Power consumption and efficiency
Another question we’ve wanted to see answered about Llano is how its power consumption looks without a discrete GPU in the picture. We actually did the measurements for the A8-3850 and the Core i3-2100 prior to the publication of our initial review, but we ran out of time and weren’t able to include the results. Now we can remedy that oversight.
Note that the vast majority of the results below show total system power consumption using as similar a slate of components as possible, though the systems obviously varied by motherboard type as necessary. Just four of the result sets omit our standard GeForce GTX 460 video card—the two marked “(IGP)” and the two marked “(Brick PSU).” Additionally, the “Brick PSU” results involve low-power processors—the Atom and the E-350 APU—using a more efficient laptop-style brick power supply. We pondered putting the Llano and Core i3-2100 systems on the brick PSU, as well, but Llano’s 100W TDP probably wouldn’t mix well with that power supply’s 80W peak rating, so we stuck with our standard PSU instead. Out of necessity and because it’s only fair, we did install the Core i3-2100 in a smaller microATX motherboard, the Intel DH67BL, for the IGP power tests.
This is a pretty comprehensive win for Intel—not terribly surprising given that the Core i3-2100 has a 65W power peak. The transition to the DH67BL mobo allows the i3-2100 to achieve lower power draw at idle than the A8-3850, which is a bit of an upset. Even without a graphics card attached, the A8-3850 draws more power under load than the Core i3-2100 does with a GTX 460 installed.
Removing the graphics cards reduces the amount of energy the A8-3850 requires to complete our rendering task, but the efficiency gain isn’t terribly dramatic in the grand scheme of things.
We’re pleased Llano is capable of supporting the latest in DDR3 memory standards, and we’re happy to be able to demonstrate some performance gains when the APU is used in conjunction with faster RAM. However, I think we can say with some certainty that Llano’s overall competitive picture doesn’t change substantially when higher speed memory is added to the mix.

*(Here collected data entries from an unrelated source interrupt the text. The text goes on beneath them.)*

(** C21. A chunked body is given out exactly, and a truncated one is never
    taken for complete.  Over any reader, in whatever pieces it delivers,
    and with buffers of any sizes: the bytes read are the front of the body
    the reference decoder finds; the end of the body (a read of zero bytes)
    is reported only when the encoding was complete, terminating chunk and
    trailers included, and then the whole body was read; an encoding that is
    cut short or malformed ends in an error after the whole of what could be
    decoded.  No wait runs out of fuel, and more reads than bytes end. *)
Theorem chunked_body_exact fuel sizes r :
  (Z.to_nat MAX_METADATA_BYTES + stalls r < fuel)%nat -> Forall (fun n => 0 < n) sizes ->
  let '(b, st) := drain fuel sizes (new r) in
  let '(body, ending) := decode false (wire r) in
  b `prefix_of` body /\
  match st with
  | Open => len sizes <= len b
  | Ended => b = body /\ is_Some ending
  | Failed e => transport (R := R) e \/ (b = body /\ ending = None)
  | OutOfFuel => False
  end.
Proof.
  intros Hf Hs. assert (Hc : cwf (new r)) by (split; cbn; [done|lia]).
  assert (He : enough fuel (new r)) by (unfold enough, delays, waits; cbn [new inner under]; exact Hf).
  pose proof (drain_spec fuel sizes (new r) He Hc Hs) as H.
  destruct (drain fuel sizes (new r)) as [b st]. destruct H as (more & ending & E & H).
  rewrite outlook_new in E. rewrite E.
  split; [by eexists|]. destruct st; try done.
  - destruct H as [-> H]. by rewrite app_nil_r.
  - destruct H as [H|[-> H]]; [by left|right]. by rewrite app_nil_r.
Qed.
End Drain.

(** ** Encoding *)

Definition hex_char (d : Z) : byte := byte_of_Z (if d <? 10 then 48 + d else 87 + d).
Fixpoint hex_fuel (fuel : nat) (n : Z) : bytes :=
  match fuel with
  | O => []
  | S fuel => (if n <? 16 then [] else hex_fuel fuel (n / 16)) ++ [hex_char (n mod 16)]
  end.
Definition hex (n : Z) : bytes := hex_fuel 16 n.

(** A chunk with its extension, and the whole body with its trailers. *)
Definition encode_chunk (ext data : bytes) : bytes :=
  hex (len data) ++ ext ++ [x0d; x0a] ++ data ++ [x0d; x0a].
Definition encode_trailers (ts : list bytes) : bytes :=
  concat (map (fun t => t ++ [x0d; x0a]) ts) ++ [x0d; x0a].
Definition encode (chunks : list (bytes * bytes)) (ts : list bytes) : bytes :=
  concat (map (fun x => encode_chunk x.1 x.2) chunks) ++ bs "0" ++ [x0d; x0a] ++ encode_trailers ts.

The CPU cores on this chip are based on, uh, a proven-technology microarchitecture, and that architecture doesn’t appear to extract much additional instruction throughput from a higher-performance memory subsystem. One might expect Llano, with no L3 cache, to benefit more than most processors from faster RAM, but these days, it seems CPUs with larger caches and aggressive pre-fetching make the best use of additional memory bandwidth when it becomes available.
More unexpectedly, even Llano’s IGP doesn’t churn out substantially higher frame rates in the presence of 1866MHz memory. At its relatively low core clock speed of 600MHz, the Sumo IGP appears to be getting most of what it needs from 1333MHz or 1600MHz memory.
Despite these results, we do expect memory bandwidth to become ever more critical as CPUs with integrated graphics—or APUs, if you must—mature. Recall that AMD has done little in the way of true architectural integration with Llano, instead opting to focus on reducing power consumption (especially at idle) and getting a product to market quickly. AMD’s next APU in this segment, code-named Trinity, should combine the brand-new Bulldozer microarchitecture with a Cayman-derived, second-generation DX11 Radeon IGP. That chip might also feature Sandy Bridge-esque architectural integration, with features like a high-speed internal bus and a shared last-level cache. Such changes should make this next APU much hungrier for memory bandwidth—and much more capable of taking advantage of it—than this first attempt.